▶ _Exercise description_: Each line of the listing below must be set down exactly.

▶ _Data section_:
Lemma evolves_refl A N f : evolves A N f f.
Proof. split; auto. Qed.

Lemma evolves_trans A N f g h : evolves A N f g → evolves A N g h → evolves A N f h.
Proof.
  intros [E1 P1 D1 C1 F1 I1 W1] [E2 P2 D2 C2 F2 I2 W2]. split; eauto with lia.
  - intros p. destruct (E2 p) as [->|]; [apply E1|by right].
  - intros p v [?|?]%P2; eauto.
  - intros i Hi. by rewrite C2, C1.
Qed.

Lemma evolves_mono (A B : path → option Node → Prop) N f g :
  (∀ p v, A p v → B p v) → evolves A N f g → evolves B N f g.
Proof.
  intros HAB [E P D C F I W]. split; auto.
  - intros p. destruct (E p); auto.
  - intros p v [?|?]%P; auto.
Qed.

Lemma evolves_le A N N' f g : (N' <= N)%nat → evolves A N f g → evolves A N' f g.
Proof. intros HN [E P D C F I W]. split; eauto with lia. Qed.

Lemma node_dirs_mono f g d :
  (∀ p, entries f !! p = Some Dir → entries g !! p = Some Dir) →
  node f d = Some Dir → node g d = Some Dir.
Proof. destruct d; cbn; auto. Qed.

Lemma ancestors_dirs_mono f g p :
  (∀ q, entries f !! q = Some Dir → entries g !! q = Some Dir) →
  ancestors_dirs f p → ancestors_dirs g p.
Proof. rewrite !ancestors_dirs_spec. eauto using node_dirs_mono. Qed.

Lemma evolves_real_dir A N f g d : evolves A N f g → real_dir f d → real_dir g d.
Proof.
  intros E (? & ? & ?). pose proof (ev_dirs _ _ _ _ E).
  repeat split; eauto using ancestors_dirs_mono, node_dirs_mono.
Qed.

Definition no_edit : path → option Node → Prop := λ _ _, False.
Definition edit (p : path) (v : option Node) : path → option Node → Prop := λ q u, q = p ∧ u = v.

(** Entry updates: [p] is not a directory, and a new value sits in one. *)
Lemma set_entry_evolves N f p v :
  entries f !! p ≠ Some Dir →
  (∀ u, v = Some u → ∃ d n, p = d ++ [n] ∧ real_dir f d ∧ plain n) →
  (∀ i, v = Some (Reg i) → (i < next_inode f)%nat) →
  evolves (edit p v) N f (set_entry p v f).
Proof.
  intros Hnd Hsome Hin.
  assert (∀ q, entries f !! q = Some Dir → entries (set_entry p v f) !! q = Some Dir) as Hdirs.
  { intros q Hq. destruct (decide (q = p)) as [->|]; [done|by rewrite entries_set_entry_ne]. }
  assert (∀ q u, u ∈ possible (set_entry p v f) q → u ∈ possible f q ∨ q = p ∧ u = v) as Hposs.
  { intros q u. destruct (decide (q = p)) as [->|].
    - rewrite possible_set_entry, elem_of_cons. naive_solver.
    - rewrite possible_set_entry_ne by done. auto. }
  split; auto.
  - intros q. destruct (decide (q = p)) as [->|]; [right|left]; [|by rewrite entries_set_entry_ne].
    by rewrite entries_set_entry.
  - intros Hwf. split.
    + intros q u [Hu|[-> Hu]]%Hposs; [by eapply wf_plain|].
      destruct (Hsome u) as (d & n & -> & (Hd & _) & Hn); [done|].
      split; [by destruct d|]. apply Forall_app; auto.
    + intros q u Hu. eapply ancestors_dirs_mono; [exact Hdirs|].
      destruct (decide (q = p)) as [->|].
      * rewrite entries_set_entry in Hu. destruct (Hsome u) as (d & n & -> & Hd & Hn); [done|].
        apply ancestors_dirs_app. by destruct Hd as (? & ? & ?).
      * rewrite entries_set_entry_ne in Hu by done. by eapply wf_tree.
    + intros q i [Hu|[-> Hu]]%Hposs; cbn; [by eapply wf_inodes|auto].
Qed.

(** Updates that leave every entry and every possible value in place. *)
Lemma same_tree_evolves A N f g :
  entries g = entries f → (∀ p v, v ∈ possible g p → v ∈ possible f p) →
  (∀ i, (i < N)%nat → contents g !! i = contents f !! i) →
  (∀ i, (i < N)%nat → i ∉ unflushed f → i ∉ unflushed g) →
  (next_inode f <= next_inode g)%nat → evolves A N f g.
Proof.
  intros He Hp Hc Hf Hi.
  assert (∀ p, node g p = node f p) as Hn by (intros [|]; cbn; by rewrite ?He).
  split; auto.
  - intros p. left. by rewrite He.
  - intros p. by rewrite He.
  - intros [Wp Wt Wi]. split.
    + eauto.
    + intros p v. rewrite He, ancestors_dirs_spec. intros Hv%Wt k. rewrite Hn.
      rewrite ancestors_dirs_spec in Hv. auto.
    + intros p i Hpi%Hp%Wi. lia.
Qed.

▶ _Response to this exercise_:
Lemma evolves_refl A N f : evolves A N f f.
Proof. split; auto. Qed.

Lemma evolves_trans A N f g h : evolves A N f g → evolves A N g h → evolves A N f h.
Proof.
  intros [E1 P1 D1 C1 F1 I1 W1] [E2 P2 D2 C2 F2 I2 W2]. split; eauto with lia.
  - intros p. destruct (E2 p) as [->|]; [apply E1|by right].
  - intros p v [?|?]%P2; eauto.
  - intros i Hi. by rewrite C2, C1.
Qed.

Lemma evolves_mono (A B : path → option Node → Prop) N f g :
  (∀ p v, A p v → B p v) → evolves A N f g → evolves B N f g.
Proof.
  intros HAB [E P D C F I W]. split; auto.
  - intros p. destruct (E p); auto.
  - intros p v [?|?]%P; auto.
Qed.

Lemma evolves_le A N N' f g : (N' <= N)%nat → evolves A N f g → evolves A N' f g.
Proof. intros HN [E P D C F I W]. split; eauto with lia. Qed.

Lemma node_dirs_mono f g d :
  (∀ p, entries f !! p = Some Dir → entries g !! p = Some Dir) →
  node f d = Some Dir → node g d = Some Dir.
Proof. destruct d; cbn; auto. Qed.

Lemma ancestors_dirs_mono f g p :
  (∀ q, entries f !! q = Some Dir → entries g !! q = Some Dir) →
  ancestors_dirs f p → ancestors_dirs g p.
Proof. rewrite !ancestors_dirs_spec. eauto using node_dirs_mono. Qed.

Lemma evolves_real_dir A N f g d : evolves A N f g → real_dir f d → real_dir g d.
Proof.
  intros E (? & ? & ?). pose proof (ev_dirs _ _ _ _ E).
  repeat split; eauto using ancestors_dirs_mono, node_dirs_mono.
Qed.

Definition no_edit : path → option Node → Prop := λ _ _, False.
Definition edit (p : path) (v : option Node) : path → option Node → Prop := λ q u, q = p ∧ u = v.

(** Entry updates: [p] is not a directory, and a new value sits in one. *)
Lemma set_entry_evolves N f p v :
  entries f !! p ≠ Some Dir →
  (∀ u, v = Some u → ∃ d n, p = d ++ [n] ∧ real_dir f d ∧ plain n) →
  (∀ i, v = Some (Reg i) → (i < next_inode f)%nat) →
  evolves (edit p v) N f (set_entry p v f).
Proof.
  intros Hnd Hsome Hin.
  assert (∀ q, entries f !! q = Some Dir → entries (set_entry p v f) !! q = Some Dir) as Hdirs.
  { intros q Hq. destruct (decide (q = p)) as [->|]; [done|by rewrite entries_set_entry_ne]. }
  assert (∀ q u, u ∈ possible (set_entry p v f) q → u ∈ possible f q ∨ q = p ∧ u = v) as Hposs.
  { intros q u. destruct (decide (q = p)) as [->|].
    - rewrite possible_set_entry, elem_of_cons. naive_solver.
    - rewrite possible_set_entry_ne by done. auto. }
  split; auto.
  - intros q. destruct (decide (q = p)) as [->|]; [right|left]; [|by rewrite entries_set_entry_ne].
    by rewrite entries_set_entry.
  - intros Hwf. split.
    + intros q u [Hu|[-> Hu]]%Hposs; [by eapply wf_plain|].
      destruct (Hsome u) as (d & n & -> & (Hd & _) & Hn); [done|].
      split; [by destruct d|]. apply Forall_app; auto.
    + intros q u Hu. eapply ancestors_dirs_mono; [exact Hdirs|].
      destruct (decide (q = p)) as [->|].
      * rewrite entries_set_entry in Hu. destruct (Hsome u) as (d & n & -> & Hd & Hn); [done|].
        apply ancestors_dirs_app. by destruct Hd as (? & ? & ?).
      * rewrite entries_set_entry_ne in Hu by done. by eapply wf_tree.
    + intros q i [Hu|[-> Hu]]%Hposs; cbn; [by eapply wf_inodes|auto].
Qed.

(** Updates that leave every entry and every possible value in place. *)
Lemma same_tree_evolves A N f g :
  entries g = entries f → (∀ p v, v ∈ possible g p → v ∈ possible f p) →
  (∀ i, (i < N)%nat → contents g !! i = contents f !! i) →
  (∀ i, (i < N)%nat → i ∉ unflushed f → i ∉ unflushed g) →
  (next_inode f <= next_inode g)%nat → evolves A N f g.
Proof.
  intros He Hp Hc Hf Hi.
  assert (∀ p, node g p = node f p) as Hn by (intros [|]; cbn; by rewrite ?He).
  split; auto.
  - intros p. left. by rewrite He.
  - intros p. by rewrite He.
  - intros [Wp Wt Wi]. split.
    + eauto.
    + intros p v. rewrite He, ancestors_dirs_spec. intros Hv%Wt k. rewrite Hn.
      rewrite ancestors_dirs_spec in Hv. auto.
    + intros p i Hpi%Hp%Wi. lia.
Qed.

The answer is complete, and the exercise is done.